The prime minister, who has four children, is encouraging couples to start a family earlier by giving priority public housing to those with children below 16 years of age. With some of the most expensive real estate in Asia, government-subsidised homes are the only affordable option for most young couples, and waiting lists for new apartments can extend years. The government will make a S$3,000 contribution to childhood medical expenses and last week announced measures to make childcare more affordable.


Is immigration the answer? In the short term, it may be, but as Mukul G. Asher noted in 2008--see this short presentation that was expanded in this paper--Singapore will be competing for immigrants with other destinations, many of which may do a better job of reconciling economic and family needs. The fertility of new Singaporeans is likely to converge with the old. In the medium term, unless unrealistically large numbers of immigrants come to Singapore, the population is still going to age spectacularly. In the long term, a bigger problem may be created. (The conclusion of the South Korean segment of the United Nations' report on replacement migration that, in order to keep potential support ratios at the level of 1995 given prevailing fertility, 5.1 billion people would need to immigrate by 2050 comes to mind.) William Pesek, below, may be right to call this "the human equivalent of what Bernard Madoff did with money", “Ponzi demography.”

All this leaves aside the issue of whether or not immigration on the scale envisaged by the Singaporean government is going to be popular, or even politically possible; authoritarian though Singapore might be, it's still a parliamentary state with elections. Clinging to an economic model requiring politically unsustainable--perhaps physically unsustainable, given Singapore's small size--level of immigration brings to mind Paul Krugman's argument that high economic growth in East Asia, especially Singapore, was the consequence less of productivity growth and more by inputs of labour and capital. At some point, something will have to give. William Pesek's Bloomberg News opinion piece, "Singapore's Population Bubble", highlights the potential fragility of the current political consensus.

The signs of overcrowding and urban stress are palpable to any visitor. Prices are surging, public services in a nation famed for nanny-state tendencies are slipping and some of the finest infrastructure anywhere is bucking under the strain. Locals blame the influx of immigrants, which Prime Minister Lee Hsien Loong’s ruling party touts as one key to Singapore’s success in the years to come.
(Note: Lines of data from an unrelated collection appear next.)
Lemma leaf_entry_same ρ : ρ <> [] -> leaf s' t (i :: ρ) = if present e' then leaf s' (entry_phys e') ρ else None.
Proof using Hsp Et Hi Et'.
  intros Hρ. simpl. rewrite (ent_some s' t _ i Et'), entry_get, decide_True by (auto; exact (idx_512 _ _ Hi)). simpl. now destruct ρ.
Qed.

Lemma ent_entry : ent s' t i = Some e'.
Proof using Hsp Et Hi Et'. rewrite (ent_some s' t _ i Et'), entry_get, decide_True by (auto; exact (idx_512 _ _ Hi)). reflexivity. Qed.
End Entry.

Lemma change_refl n s t : space n s t -> change ∅ n s t s.
Proof. intros H. split; auto; [split; reflexivity|eauto]. Qed.

Lemma mono_refl n s t : mono n s t s.
Proof. split; auto. Qed.

Lemma change_trans X n s t s1 s2 : change ∅ n s t s1 -> change X n s1 t s2 -> change X n s t s2.
Proof.
  intros [A1 A2 A3 A4 A5 A6] [B1 B2 B3 B4 B5 B6].
  assert (Hback : forall π f, f ∈ busy s -> owned n s1 t π f -> exists π', owned n s t π' f).
  { intros π f Hf Ho. destruct (A5 π f Ho) as [|[|H]]; [auto|contradiction|now apply elem_of_empty in H]. }
  split; [exact B1|set_solver| |congruence| |intros j Hj Hno; now rewrite B6, A6].
  - intros f Hf Hno. destruct (A3 f Hf Hno) as [E1 E2], (B3 f) as [F1 F2]; [exact (A2 f Hf)| |split; congruence].
    intros π Ho. destruct (Hback π f Hf Ho) as (π' & Ho'). now apply (Hno π').
  - intros π f Ho. destruct (B5 π f Ho) as [(π' & Ho')|[Hf|Hf]]; [|right; left; intros H; apply Hf, (A2 f H)|auto].
    destruct (A5 π' f Ho') as [|[|H]]; auto. now apply elem_of_empty in H.
Qed.

Lemma mono_trans n s t s1 s2 : mono n s t s1 -> mono n s1 t s2 -> mono n s t s2.
Proof.
  intros [A1 A2] [B1 B2]. split; [auto|]. intros f Hf. destruct (B2 f Hf) as [Hf1|]; [|auto]. destruct (A2 f Hf1) as [|[π Ho]]; eauto.
Qed.

(** A change of the table below entry [i] is a change of the whole. *)
Section Lift.
Context (X : gset Z) (m : nat) (s s' : vm) (t i : Z) (e : page_entry_t).
Context (Hm : m <> 0%nat) (Hsp : space (S m) s t) (Hi : idx_ok (S m) i) (Ee : ent s t i = Some e) (Hp : present e = true).
Context (Hch : change X m s (entry_phys e) s') (HX : forall f, f ∈ X -> forall π, ~ owned (S m) s t π f).

Lemma kid_owned s0 π f : kid m s0 e π f <-> owned m s0 (entry_phys e) π f.
Proof using Hm. clear - Hm. destruct m; [easy|reflexivity]. Qed.

Lemma lift_facts : exists es, tables s !! t = Some es /\ tables s' !! t = Some (<[Z.to_nat i := e]> es) /\ page_size e = false /\
  (forall f, f ∈ busy s -> f <> t -> (forall π, ~ owned (S m) s t (i :: π) f) -> same_at s s' f) /\
  (forall π f, owned m s (entry_phys e) π f <-> owned (S m) s t (i :: π) f).
Proof using All.
  pose proof (sp_tree _ _ _ Hsp) as Ht. apply tree_S in Ht as (es & Et & Hl & Hps & _). exists es.
  assert (Hown : forall π f, owned m s (entry_phys e) π f <-> owned (S m) s t (i :: π) f).
  { intros π f. rewrite owned_S, <- kid_owned. split; [eauto|]. intros (_ & e1 & E1 & _ & Hk). assert (e1 = e) as -> by congruence. exact Hk. }
  assert (Htt : same_at s s' t).
  { apply (ch_same _ _ _ _ _ Hch); [now apply (sp_live _ _ _ Hsp [])|]. intros π Ho%Hown. discriminate (sp_inj _ _ _ Hsp _ [] t Ho eq_refl). }
  rewrite (ent_some s t es i Et) in Ee. split; [exact Et|]. split.
  { rewrite (proj1 Htt), Et. f_equal. symmetry. apply list_insert_id. unfold arr_get in Ee. now destruct (i <? 0). }
  split; [now apply (Hps Hm i)|]. split; [|exact Hown]. intros f Hf _ Hno. apply (ch_same _ _ _ _ _ Hch); [exact Hf|]. intros π Ho%Hown. now apply (Hno π).
Qed.
(** An address above the user half passes the check and is mapped through the
    kernel's half of the root. *)
Example kernel_half_mapped :
  (r ← (let* r := map_pt_load Demo.request Demo.root (Ram.program, 0) (Phdr PT_LOAD 6 120 0x800000000000 0 8) 0 0 in
        let* e := entry Demo.root 256 in ret (r.1.1, present e, user e)) Demo.empty; Some r.1) = Some (0, true, true).
Proof. vm_compute. reflexivity. Qed.
(* ===== verification/NameiThms.v ===== *)
(** What path resolution promises. *)

From S2P Require Import Prelude CString Namei NameiSpec NameiOps PathOps.

Section Claims.
Context {FS : Type} `{FileSys FS} (kmalloc : gset Z -> Z) (Hkm : forall X, kmalloc X <> 0 -> kmalloc X ∉ X).
#[local] Abbreviation vfs := (@vfs FS).
Implicit Types (s : vfs).

Lemma anchor_plain s path : wf s -> path_anchor s path <> 0 -> plain s (path_anchor s path).
Proof using.
  intros Hw. unfold path_anchor. destruct (starts_at_root path); [intros; now apply dir_plain, (wf_root _ Hw)|]. destruct (Z.eqb_spec (cwd s) 0); cbn [negb]; intros; apply dir_plain; [now apply (wf_root _ Hw)|now apply (wf_cwd _ Hw)].
Qed.

Lemma namei_ok s path : wf s -> vfs_root s <> 0 -> wp (vfs_namei kmalloc path) (walk_post kmalloc s 0 (path_anchor s path) path) s.
Proof using Hkm.
  intros Hw Hr. unfold vfs_namei. apply wp_bind, wp_get. rewrite (proj2 (Z.eqb_neq _ 0) Hr). apply (namei_walk_ok kmalloc Hkm); auto; [unfold VFS_SYMLINK_MAX; lia|unfold VFS_SYMLINK_MAX; lia|].
  now apply anchor_plain.
Qed.

(** C24. Resolving a path always comes to an end, whatever links and mounts
    there are. It yields the entry the path denotes, component by component,
    through mounts and links, which is no symbolic link itself; or it reports
    an error, and then the specification has a reason for that error: the path
    or a name is too long, a name is missing, or a link cannot be followed.
    The cached entries stay coherent with the directories and no entry that
    was there changes. *)
Theorem namei_terminates s path : wf s -> vfs_root s <> 0 ->
  wp (vfs_namei kmalloc path) (λ r s',
    match r with
    | inr d => resolves s' (path_anchor s path) path d /\ plain s' d
    | inl x => refused kmalloc s' 0 (path_anchor s path) path x
    end /\ wf s' /\ extends s s') s.
Proof using Hkm.
  intros Hw Hr. eapply wp_mono; [apply (namei_ok s path Hw Hr)|]. intros r s' (W & X & Hres). split; [|auto]. destruct r; [exact Hres|]. destruct Hres as (_ & H1 & H2). auto.
Qed.

(** [readlink] follows the link it is asked about, so it never reads one. *)
Lemma readlink_path_fails s path size : wf s -> vfs_root s <> 0 -> wp (vfs_readlink_path kmalloc path size) (λ r _, exists x, r = inl x) s.
Proof using Hkm.
  intros Hw Hr. unfold vfs_readlink_path. apply wp_bind. eapply wp_mono; [apply (namei_ok s path Hw Hr)|]. intros [x|d] s' (W & X & Hres); [apply wp_ret; eauto|].
  destruct Hres as (Hd0 & (e & Hd & Hns) & _). rewrite (proj2 (Z.eqb_neq d 0) Hd0). apply wp_bind. eapply wp_dget; [exact Hd|]. unfold is_symlink in Hns.
  destruct (inode e) as [i|]; [|apply wp_ret; eauto]. unfold vfs_readlink. apply wp_bind, wp_get. rewrite Hns. apply wp_ret. eauto.
Qed.
End Claims.

(** * A small tree *)
Module Tree.
(** Directories 1 ([/]), 2 ([/a]) and 6 ([/m]), a file 3 ([/a/f]), links 4
    ([/l] to [a/f]), 5 ([/o] to itself) and 9 ([/z] to [q]), and on [/m] a file system with the
    directory 7 and a file 8 ([x]). *)
Definition ch (c : Z) : list Z := [c].
#[export] Instance tree : FileSys unit := {|
  itype _ i := if (i =? 3) || (i =? 8) then 1 else if (i =? 4) || (i =? 5) || (i =? 9) then VFS_TYPE_SYMLINK else VFS_TYPE_DIR;
  iflags _ _ := 0;
  fs_lookup _ i n :=
    if i =? 1 then if bool_decide (n = ch 97) then Some 2 else if bool_decide (n = ch 108) then Some 4 else if bool_decide (n = ch 111) then Some 5 else if bool_decide (n = ch 109) then Some 6 else if bool_decide (n = ch 122) then Some 9 else None
    else if i =? 2 then if bool_decide (n = ch 102) then Some 3 else None
    else if i =? 7 then if bool_decide (n = ch 120) then Some 8 else None else None;
  fs_readlink _ i := if i =? 4 then inr [97; 47; 102] else if i =? 5 then inr [111] else inr [113] |}.

(** The lowest free address of 1 to 20. *)
Fixpoint first_free (k : nat) (X : gset Z) : Z :=
  match k with O => 0 | S k => let a := 20 - Z.of_nat k in if bool_decide (a ∈ X) then first_free k X else a end.
Definition kmalloc : gset Z -> Z := first_free 20.

Lemma kmalloc_ok X : kmalloc X <> 0 -> kmalloc X ∉ X.
Proof. unfold kmalloc. generalize 20%nat. intros k. induction k as [|k IH]; cbn [first_free]; [easy|]. destruct (bool_decide_reflect (20 - Z.of_nat k ∈ X)); auto. Qed.

Definition start : vfs := Vfs ∅ (replicate 1024 []) 0 0 tt.
Definition booted : vfs := match vfs_mount_root kmalloc (Some 1) start with Some (_, s) => s | None => start end.

Lemma booted_wf : wf booted /\ vfs_root booted <> 0.
Proof.
  pose proof (mount_root_ok kmalloc kmalloc_ok 1 _ tt eq_refl eq_refl) as Hm. destruct (proj1 (wp_run _ _ _) Hm) as (r & s & E & Hr). unfold booted, start. rewrite E.
  destruct Hr as [->|(_ & H1 & H2)]; [|auto]. exfalso. vm_compute in E. discriminate.
Qed.
End Tree.
Import (hints) Tree.

Lemma namei_terminates_witness : exists r s', vfs_namei Tree.kmalloc [47; 108] Tree.booted = Some (r, s') /\ wf s'.
Proof.
  pose proof (namei_terminates Tree.kmalloc Tree.kmalloc_ok Tree.booted [47; 108] (proj1 Tree.booted_wf) (proj2 Tree.booted_wf)) as Hm.
  destruct (proj1 (wp_run _ _ _) Hm) as (r & s' & E & _ & W & _). exists r, s'. split; [exact E|exact W].
Defined.

(** The inode a path leads to, or the error. *)
Definition inode_of (path : list Z) (s : @vfs unit) : option (Z + option Z) :=
  r ← vfs_namei Tree.kmalloc path s; match r.1 with inl x => Some (inl x) | inr d => e ← dentries r.2 !! d; Some (inr (inode e)) end.

(** [/l], [/a/../a//f], [/a/x], [/o] and, after mounting on [/m], [/m/x/]. *)
Example resolve_demo :
  (inode_of [47; 108] Tree.booted, inode_of [47; 97; 47; 46; 46; 47; 97; 47; 47; 102] Tree.booted, inode_of [47; 97; 47; 120] Tree.booted, inode_of [47; 111] Tree.booted) =
  (Some (inr (Some 3)), Some (inr (Some 3)), Some (inl (- ENOENT)), Some (inl (- ELOOP))).
Proof. vm_compute. reflexivity. Qed.

Example mount_demo :
  (r ← vfs_namei Tree.kmalloc [47; 109] Tree.booted; match r.1 with inl _ => None | inr d => m ← vfs_mount_at Tree.kmalloc d (Some 7) r.2; inode_of [47; 109; 47; 120; 47] m.2 end) = Some (inr (Some 8)).
Proof. vm_compute. reflexivity. Qed.

(** * Where the code falls short *)

(** A link to a missing name is reported as a loop. *)
Example dangling_link_is_eloop : inode_of [47; 122] Tree.booted = Some (inl (- ELOOP)).
Proof. vm_compute. reflexivity. Qed.

(** [readlink] of the link [/l] looks at the file behind it and fails. *)
Example readlink_demo : (r ← vfs_readlink_path Tree.kmalloc [47; 108] 64 Tree.booted; Some r.1) = Some (inl (- EINVAL)).
Proof. vm_compute. reflexivity. Qed.

(** Renaming a directory frees its entry while cached entries below still point
    at it: the working directory [/a] is gone, and [..] from it is undefined. *)
Example rename_dangles :
  (r ← (let* _ := SysChdir Tree.kmalloc [47; 97] in
        let* r := vfs_rename_path Tree.kmalloc [47; 97] [47; 98] (λ _ _ _ _, ret 0) in ret r) Tree.booted;
   Some (r.1, bool_decide (is_Some (dentries r.2 !! cwd r.2)), match vfs_namei Tree.kmalloc [46; 46] r.2 with None => true | Some _ => false end)) = Some (0, false, true).
Proof. vm_compute. reflexivity. Qed.
(* ===== verification/SlabBits.v ===== *)
(** The bitmaps of the kernel heap: which slots of a slab are in use, how many,
    and the searches and flips of Slab.v on them. *)

From S2P Require Import Prelude BitMath Bytes CMem Slab.

(** Slot [k] of the slab is in use. *)
Definition slot_used (d : slab_t) (k : Z) : bool :=
  match arr_get (bitmap d) (k / 64) with Some w => Z.testbit w (k mod 64) | None => false end.
Definition used_slots (d : slab_t) : list Z := filter (λ k, slot_used d k = true) (seqZ 0 (num_slots d)).
Definition used_count (d : slab_t) : Z := Z.of_nat (length (used_slots d)).

(** * Words *)

Lemma top_bit w b : 0 <= b <= 63 -> Z.shiftr (wrap64 (Z.shiftl w (63 - b))) 63 = Z.b2z (Z.testbit w b).
Proof.
  intros Hb. apply Z.bits_inj'. intros n Hn. rewrite Z.shiftr_spec by lia. unfold wrap.
  destruct (decide (n = 0)) as [->|].
  - rewrite Z.mod_pow2_bits_low, Z.shiftl_spec, Z.b2z_bit0 by lia. f_equal. lia.
  - rewrite Z.mod_pow2_bits_high by lia. destruct (Z.testbit w b); cbn; [|now rewrite Z.bits_0].
    change 1 with (2 ^ 0). now rewrite Z.pow2_bits_false by lia.
Qed.

Lemma wp_GetEmptyBit w (Q : Z -> heap -> Prop) s : is_word 64 w -> w <> UINT64_MAX ->
  (forall b, 0 <= b < 64 -> Z.testbit w b = false -> (forall j, 0 <= j < b -> Z.testbit w j = true) -> Q b s) ->
  wp (GetEmptyBit w) Q s.
Proof.
  intros Hw Hm HQ. unfold GetEmptyBit.
  eapply (wp_loop (λ n b s', s' = s /\ Z.of_nat n = 64 - b /\ 0 <= b /\ forall j, 0 <= j < b -> Z.testbit w j = true) 64);
    [split_and!; [done|lia..]|lia|].
  intros n b s' (-> & Hn & Hb & Hall). unfold GetEmptyBit_step. destruct (Z.ltb_spec b 64) as [H64|H64].
  - rewrite top_bit by lia. destruct (Z.testbit w b) eqn:E; cbn; [|now apply HQ].
    exists (Nat.pred n). split; [lia|]. split_and!; [done|lia..|]. intros j Hj. destruct (decide (j = b)) as [->|]; [done|]. apply Hall. lia.
  - exfalso. apply Hm. apply Z.bits_inj'. intros j Hj. unfold UINT64_MAX. rewrite Z.sub_1_r, <- Z.ones_equiv.
    destruct (decide (j < 64)).
    + rewrite Z.ones_spec_low by lia. apply Hall. lia.
    + rewrite Z.ones_spec_high by lia. unfold is_word in Hw. rewrite <- (Z.mod_small w (2 ^ 64)) by lia. now rewrite Z.mod_pow2_bits_high by lia.
Qed.
(* ===== verification/SlabFree.v ===== *)
(** Giving a slot back: finding its slab, and moving the slab between the lists
    of its cache. *)

From S2P Require Import Prelude BitMath Bytes CMem Slab SlabBits SlabOps.

(** * Finding the slab of a pointer *)

Section Search.
Context (s : heap) (i ptr a : Z).
Context (Hi : 0 <= i < 12).
(** [a] is the only slab that covers [ptr]. *)
Definition covers (b : Z) : Prop := exists d, slabs s !! b = Some d /\ in_slab d (pg i) ptr = bool_decide (b = a).

Lemma search_one l : forall fuel p, (length l < fuel)%nat -> chain (slabs s) p l -> (forall b, b ∈ l -> covers b) -> a <> 0 ->
  wp (loop fuel (SearchSlab_step1 (pg i) ptr) p) (λ r s', s' = s /\ r = if decide (a ∈ l) then a else 0) s.
Proof.
  induction l as [|b l IH]; intros [|fuel] p Hf Hc Hcov Ha; try (cbn in Hf; lia); rewrite loop_S; wp_step; unfold SearchSlab_step1.
  - cbn in Hc. rewrite Hc. apply wp_ret. apply wp_ret. split; [done|]. rewrite decide_False by set_solver. done.
  - destruct Hc as (-> & Hb & d & Hd & Hc). rewrite (proj2 (Z.eqb_neq b 0)) by done. wp_step. eapply wp_slab_at; [done|].
    destruct (Hcov b ltac:(set_solver)) as (d0 & Hd0 & E). simplify_eq. rewrite E. case_bool_decide as Hba.
    + subst b. apply wp_ret. apply wp_ret. split; [done|]. rewrite decide_True by set_solver. reflexivity.
    + apply wp_ret. eapply wp_mono; [apply IH; [cbn in Hf; lia|done|set_solver|done]|]. cbn. intros r s' [-> ->]. split; [done|].
      repeat case_decide; set_solver.
Qed.

Lemma search_two l2 : forall l1 fuel p1 p2, (length l1 < fuel)%nat -> chain (slabs s) p1 l1 -> chain (slabs s) p2 l2 ->
  (forall b, b ∈ l1 ++ l2 -> covers b) -> a ∈ l1 ++ l2 ->
  wp (loop fuel (SearchSlab_step2 (pg i) ptr) (p1, p2)) (λ r s', s' = s /\
    (r = inr a \/ exists q1 q2 k1 k2, r = inl (q1, q2) /\ chain (slabs s) q1 k1 /\ chain (slabs s) q2 k2 /\ a ∈ k1 ++ k2 /\
      suffix k1 l1 /\ suffix k2 l2)) s.
Proof.
  induction l2 as [|b2 l2 IH]; intros l1 [|fuel] p1 p2 Hf H1 H2 Hcov Ha; try lia; rewrite loop_S; wp_step; unfold SearchSlab_step2.
  - cbn in H2. rewrite H2, andb_false_r. cbn. split; [done|]. right. exists p1, 0, l1, []. split_and!; try done.
  - destruct l1 as [|b1 l1].
    { cbn in H1. rewrite H1. cbn. split; [done|]. right. exists 0, p2, [], (b2 :: l2). split_and!; try done. }
    destruct H1 as (-> & Hb1 & d1 & Hd1 & H1). destruct H2 as (-> & Hb2 & d2 & Hd2 & H2).
    rewrite (proj2 (Z.eqb_neq b1 0)), (proj2 (Z.eqb_neq b2 0)) by done. cbn [negb andb].
    wp_step. eapply wp_slab_at; [done|]. destruct (Hcov b1 ltac:(set_solver)) as (d0 & Hd0 & E1). simplify_eq. rewrite E1.
    case_bool_decide as Hba; [subst b1; apply wp_ret; cbn; auto|].
    wp_step. eapply wp_slab_at; [done|]. destruct (Hcov b2 ltac:(set_solver)) as (d0' & Hd0' & E2). simplify_eq. rewrite E2.
    case_bool_decide as Hba2; [subst b2; apply wp_ret; cbn; auto|].
    apply wp_ret. eapply wp_mono; [apply (IH l1); [cbn in Hf; lia|done..|set_solver|set_solver]|].
    cbn. intros r s' (-> & [->|(q1 & q2 & k1 & k2 & -> & ? & ? & ? & ? & ?)]); split; auto. right.
    exists q1, q2, k1, k2. split_and!; try done; now apply suffix_cons_r.
Qed.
The city-state, with about half the area of New York City, has 3.3 million citizens and 2 million foreign residents, many of whom have contributed greatly to Singapore’s growth in finance and construction. Yet complaints that overseas workers deprive locals of jobs and drive up housing prices fill the air. Singapore is the third-most-expensive Asian city and ranks as the sixth most costly in the world, according to an Economist Intelligence Unit ranking of 131 cities.

[. . .]

Sadly, some of the rants one reads in the media and online veer toward xenophobia. If Singaporeans are so livid, they should stop supporting Lee’s party. After all, isn’t the government, by seeking to import more human capital, telling its own people that they lack the skills to compete? Anyone who doubts Singapore is serious only has to look at accelerating efforts to reclaim land from the sea for development, giving the city the room for population growth.
[. . .]
Singapore needs to find another way. The era of easy growth is over. Just as economies such as Japan and South Korea are seeing the limits of their export-led models, Singapore’s formula has run its course. Raising the productivity of its current workforce would be more potent for a developed, open economy looking to compete in a region dominated by the cheap labor and manufacturing of China and India. Singapore should focus as much energy on incentives for its existing residents to innovate and start new businesses as on adding more bodies.

16 comments:

Noel Maurer said...

Let's say I'm half a Singaporean marital couple and we have a child.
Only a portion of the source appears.